PUC-PR Saúde - Pontifícia Universidade Católica do Paraná — Prova 2024
Você está atendendo uma paciente de 28 anos que veio para consulta ginecológica e tem queixa de nódulo em mama direita. Menarca aos 11 anos, vida sexual ativa, nunca engravidou, nega doenças e não usa medicações. Relata que a mãe teve câncer de mama aos 60 anos e faleceu da doença. Ao exame físico das mamas, você identifica parênquima mamário heterogêneo e presença de nódulo em QSE de mama direita de consistência firme, regular e com mais ou menos 1,5cm, você não palpa linfonodos e a palpação da mama esquerda não identifica nódulos. Qual o próximo passo para investigação?
Mulher <35-40 anos com nódulo palpável → USG de mamas é o exame inicial.
Em mulheres jovens (<35-40 anos), a ultrassonografia de mamas é o método de imagem inicial preferencial para investigar nódulos palpáveis devido à maior densidade mamária, que limita a sensibilidade da mamografia. A mamografia é geralmente reservada para mulheres mais velhas ou com alto risco específico.

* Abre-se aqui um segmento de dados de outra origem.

Lemma generateDemoSatellites_placed (sat : Satellite) :
  In sat (map object (generateDemoSatellites Number_toString_other)) ->
  placed sat (Fin 408) \/ placed sat (Fin 550) \/ placed sat (Fin 20180).
Proof.
  rewrite generateDemoSatellites_eq.
  intros Hin. apply in_map_iff in Hin. destruct Hin as (o & <- & Hin).
  apply in_app_or in Hin. destruct Hin as [[<- | Hin] | Hin].
  - left. apply generated_placed.
  - apply in_map_iff in Hin. destruct Hin as (i & <- & _). right. left.
    apply generated_placed.
  - apply in_map_iff in Hin. destruct Hin as (i & <- & _). right. right.
    apply generated_placed.
Qed.

Lemma placed_well_dated (sat : Satellite) (alt : number) : placed sat alt -> well_dated sat.
Proof. intros (Hs & _) H. rewrite Hs in H. discriminate. Qed.

Lemma placed_not_in_zone (sat : Satellite) (alt : number) (debris : list Fragment) :
  placed sat alt -> inDebrisZone debris sat = false.
Proof.
  intros (_ & Hp & _). unfold inDebrisZone. rewrite Hp.
  induction debris as [|f debris IH]; [reflexivity | exact IH].
Qed.
Lemma integer_part_leading_zero k :
  ∀ budget s d,
    wf s →
    (∀ i, i < k → _source s !! (_source_pos s + i) = Some "0"%char) →
    _source s !! (_source_pos s + k) = Some d →
    num_char d = true → d ≠ "0"%char →
    k < budget →
    fst (consume_integer_part true budget s)
    = Raise (QuarkScannerError leading_zeros_not_permitted).
Proof.
  induction k as [| k IH]; intros budget s d Hwf Hzeros Hd Hnum Hnz Hbudget;
    destruct budget as [| n]; try lia; cbn [consume_integer_part].
  - rewrite Nat.add_0_r in Hd.
    unfold _is_num_char. rewrite (test_current_char_lookup _ _ _ Hwf Hd), Hnum.
    rewrite (match_one_char _ _ "0"%char Hwf Hd).
    rewrite bool_decide_eq_false_2 by exact Hnz. reflexivity.
  - assert (H0 : _source s !! _source_pos s = Some "0"%char).
    { rewrite <- (Nat.add_0_r (_source_pos s)). apply Hzeros. lia. }
    unfold _is_num_char. rewrite (test_current_char_lookup _ _ _ Hwf H0).
    rewrite (match_one_char _ _ "0"%char Hwf H0).
    change (num_char "0") with true. rewrite bool_decide_eq_true_2 by reflexivity.
    cbn [andb negb].
    destruct (consume_char_advances s _ Hwf H0) as (Hsrc & Hlen & _ & Hpos).
    apply (IH n (_consume_char s) d).
    + apply wf_consume_char, Hwf.
    + intros i Hi. rewrite Hsrc, Hpos.
      replace (_source_pos s + 1 + i) with (_source_pos s + S i) by lia.
      apply Hzeros. lia.
    + rewrite Hsrc, Hpos.
      replace (_source_pos s + 1 + k) with (_source_pos s + S k) by lia. exact Hd.
    + exact Hnum.
    + exact Hnz.
    + lia.
Qed.

(** C6 fails for a literal of zeros only: [00] starts with [0] followed
    by another digit and is scanned as one INTEGER token. *)
Lemma double_zero_is_accepted :
  fst (@next_token no_tables (QuarkScanner_new "00" true))
  = Return (Some (mkToken INTEGER "00" (0, 0)))
  ∧ fst (@next_token no_tables (QuarkScanner_new "00" true))
    ≠ Raise (QuarkScannerError leading_zeros_not_permitted).
Proof. split; [vm_compute; reflexivity | vm_compute; discriminate]. Qed.

(** ** What a scan leaves behind *)

Lemma extends_refl s : extends s s.
Proof. unfold extends; auto. Qed.

Lemma extends_trans s1 s2 s3 : extends s1 s2 → extends s2 s3 → extends s1 s3.
Proof.
  unfold extends. intros (? & ? & ? & ?) (? & ? & ? & ?).
  repeat split; try congruence; lia.
Qed.

Lemma keeps_refl s : wf s → solid s → keeps s s.
Proof.
  intros Hwf Hsolid. split; [exact Hwf | split; [apply extends_refl | exact Hsolid]].
Qed.

Lemma keeps_trans s1 s2 s3 : keeps s1 s2 → keeps s2 s3 → keeps s1 s3.
Proof.
  intros (_ & He12 & _) (Hwf3 & He23 & Hsolid3).
  split; [exact Hwf3 | split; [exact (extends_trans _ _ _ He12 He23) | exact Hsolid3]].
Qed.

Lemma consume_char_at_end s : _source_pos s = _source_len s → _consume_char s = s.
Proof.
  intros Hend. unfold _consume_char.
  rewrite (proj2 (reached_end_iff s) Hend). reflexivity.
Qed.

Lemma lookup_current s : wf s → _source_pos s < _source_len s →
  ∃ c, _source s !! _source_pos s = Some c.
Proof.
  intros [Hlen _] Hlt. apply lookup_lt_is_Some_2. lia.
Qed.

Lemma consume_char_extends s : wf s → extends s (_consume_char s).
Proof.
  intros Hwf. destruct (decide (_source_pos s = _source_len s)) as [Hend | Hne].
  - rewrite consume_char_at_end by exact Hend. apply extends_refl.
  - destruct Hwf as [Hlen Hpos].
    destruct (lookup_current s (conj Hlen Hpos)) as [c Hc]; [lia |].
    destruct (consume_char_advances s c (conj Hlen Hpos) Hc) as (? & ? & ? & ?).
    repeat split; auto; lia.
Qed.

Lemma consume_char_solid s c :
  wf s → _source s !! _source_pos s = Some c → skippable_char c = false →
  keeps s (_consume_char s) ∧ _source_pos (_consume_char s) = _source_pos s + 1.
Proof.
  intros Hwf Hc Hsolid.
  destruct (consume_char_advances s c Hwf Hc) as (Hsrc & Hlen & Hign & Hpos).
  split; [| exact Hpos]. split; [| split].
  - apply wf_consume_char, Hwf.
  - unfold extends. rewrite Hsrc, Hlen, Hign, Hpos. repeat split; lia.
  - exists c. rewrite Hsrc, Hpos. replace (_source_pos s + 1 - 1) with (_source_pos s) by lia.
    split; [lia | split; assumption].
Qed.

Lemma consume_nchars_keeps n :
  ∀ s, wf s → solid s →
       (∀ i c, i < n → _source s !! (_source_pos s + i) = Some c →
               skippable_char c = false) →
       keeps s (_consume_nchars s n).
Proof.
  induction n as [| n IH]; intros s Hwf Hsolid Hchars; cbn [_consume_nchars].
  - apply keeps_refl; assumption.
  - destruct (_source s !! _source_pos s) as [c |] eqn:Hc.
    + assert (Hc' : skippable_char c = false).
      { apply (Hchars 0 c); [lia |]. rewrite Nat.add_0_r. exact Hc. }
      destruct (consume_char_solid s c Hwf Hc Hc') as [Hkeep Hpos].
      apply (keeps_trans _ _ _ Hkeep).
      destruct Hkeep as (Hwf1 & (Hsrc & _) & Hsolid1).
      apply IH; auto. intros i d Hi Hd. rewrite Hsrc, Hpos in Hd.
      apply (Hchars (S i) d); [lia |].
      replace (_source_pos s + S i) with (_source_pos s + 1 + i) by lia. exact Hd.
    + assert (Hend : _source_pos s = _source_len s).
      { destruct Hwf as [Hlen Hpos]. apply lookup_ge_None in Hc. lia. }
      rewrite consume_char_at_end by exact Hend.
      apply IH; auto. intros i d Hi Hd. apply (Hchars i d); [lia | exact Hd].
Qed.

Lemma consume_while_keeps (q : ascii → bool) :
  (∀ c, q c = true → skippable_char c = false) →
  ∀ budget s, wf s → solid s →
              keeps s (consume_while (test_current_char q) budget s).
Proof.
  intros Hq. induction budget as [| n IH]; intros s Hwf Hsolid; cbn [consume_while].
  - apply keeps_refl; assumption.
  - destruct (test_current_char q s) eqn:Ht; [| apply keeps_refl; assumption].
    destruct (test_current_char_true _ _ Hwf Ht) as (c & Hc & Hqc).
    destruct (consume_char_solid s c Hwf Hc (Hq c Hqc)) as [Hkeep _].
    apply (keeps_trans _ _ _ Hkeep).
    destruct Hkeep as (Hwf1 & _ & Hsolid1). apply IH; assumption.
Qed.

Lemma consume_while_extends test budget :
  ∀ s, wf s →
       wf (consume_while test budget s) ∧ extends s (consume_while test budget s).
Proof.
  induction budget as [| n IH]; intros s Hwf; cbn [consume_while].
  - split; [exact Hwf | apply extends_refl].
  - destruct (test s); [| split; [exact Hwf | apply extends_refl]].
    destruct (IH (_consume_char s) (wf_consume_char s Hwf)) as [Hwf' Hext].
    split; [exact Hwf' |].
    eapply extends_trans; [apply consume_char_extends, Hwf | exact Hext].
Qed.

Lemma consume_while_exit (q : ascii → bool) budget :
  ∀ s, wf s → chars_left s ≤ budget →
       test_current_char q (consume_while (test_current_char q) budget s) = false.
Proof.
  induction budget as [| n IH]; intros s Hwf Hbudget; cbn [consume_while].
  - unfold test_current_char. destruct Hwf as [_ Hpos]. unfold chars_left in Hbudget.
    rewrite (proj2 (reached_end_iff s)) by lia. reflexivity.
  - destruct (test_current_char q s) eqn:Ht; [| exact Ht].
    destruct (test_current_char_true _ _ Hwf Ht) as (c & Hc & _).
    destruct (consume_char_advances s c Hwf Hc) as (_ & Hlen & _ & Hpos).
    apply IH; [apply wf_consume_char, Hwf |].
    unfold chars_left in *. rewrite Hlen, Hpos. lia.
Qed.

(** With the characters left as budget, the digit loop too ends for the
    reason the source loop ends: the current character is no digit. *)
Lemma consume_integer_part_exit must budget :
  ∀ s, wf s → chars_left s ≤ budget →
       fst (consume_integer_part must budget s) = Return tt →
       _is_num_char (snd (consume_integer_part must budget s)) = false.
Proof.
  induction budget as [| n IH]; intros s Hwf Hbudget; cbn [consume_integer_part].
  - intros _. cbn [snd]. unfold _is_num_char, test_current_char.
    destruct Hwf as [_ Hpos]. unfold chars_left in Hbudget.
    rewrite (proj2 (reached_end_iff s)) by lia. reflexivity.
  - destruct (_is_num_char s) eqn:Ht; [| intros _; exact Ht].
    destruct (must && negb (_match s "0")); [discriminate |].
    destruct (test_current_char_true _ _ Hwf Ht) as (c & Hc & _).
    destruct (consume_char_advances s c Hwf Hc) as (_ & Hlen & _ & Hpos).
    apply IH; [apply wf_consume_char, Hwf |].
    unfold chars_left in *. rewrite Hlen, Hpos. lia.
Qed.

A investigação de nódulos mamários é uma parte crucial da prática ginecológica e mastológica, especialmente em mulheres jovens. A idade da paciente é um fator determinante na escolha do método de imagem inicial, dada a variação na composição do tecido mamário ao longo da vida. Mamas de mulheres jovens tendem a ser mais densas, com maior proporção de tecido glandular e conjuntivo em relação ao tecido adiposo, o que as torna radiograficamente mais opacas. Nesse contexto, a ultrassonografia de mamas se destaca como o exame de primeira linha para avaliação de nódulos em pacientes com menos de 35-40 anos. Ela permite diferenciar lesões císticas de sólidas, avaliar características morfológicas e vascularização, sendo superior à mamografia em mamas densas. A mamografia, por sua vez, é mais eficaz em mamas com maior componente adiposo, típicas de mulheres mais velhas, e é o principal método de rastreamento populacional para câncer de mama. A ressonância magnética é reservada para casos específicos, como estadiamento, rastreamento de alto risco ou avaliação de implantes. A história familiar de câncer de mama, como no caso da paciente, é um fator de risco a ser considerado, mas não altera a conduta inicial de imagem em uma mulher jovem com nódulo palpável. O próximo passo após a ultrassonografia dependerá dos achados (classificação BIRADS) e poderá incluir biópsia ou acompanhamento. É fundamental que residentes compreendam a sequência lógica e as indicações de cada método para otimizar o diagnóstico e evitar exames desnecessários ou inadequados.
O exame inicial para investigação de nódulo mamário em mulheres jovens, geralmente abaixo de 35-40 anos, é a ultrassonografia de mamas. Isso se deve à maior densidade do tecido mamário nessa faixa etária, que pode dificultar a avaliação pela mamografia.
A mamografia é indicada para rastreamento populacional de câncer de mama a partir dos 40 anos (Sociedade Brasileira de Mastologia) ou 50 anos (Ministério da Saúde), anualmente ou a cada dois anos, dependendo da diretriz. Em casos de alto risco, pode ser iniciada mais cedo.
A história familiar de câncer de mama é um fator de risco importante. Pacientes com parentes de primeiro grau que desenvolveram a doença em idade jovem ou com múltiplos casos na família podem necessitar de rastreamento diferenciado e avaliação genética.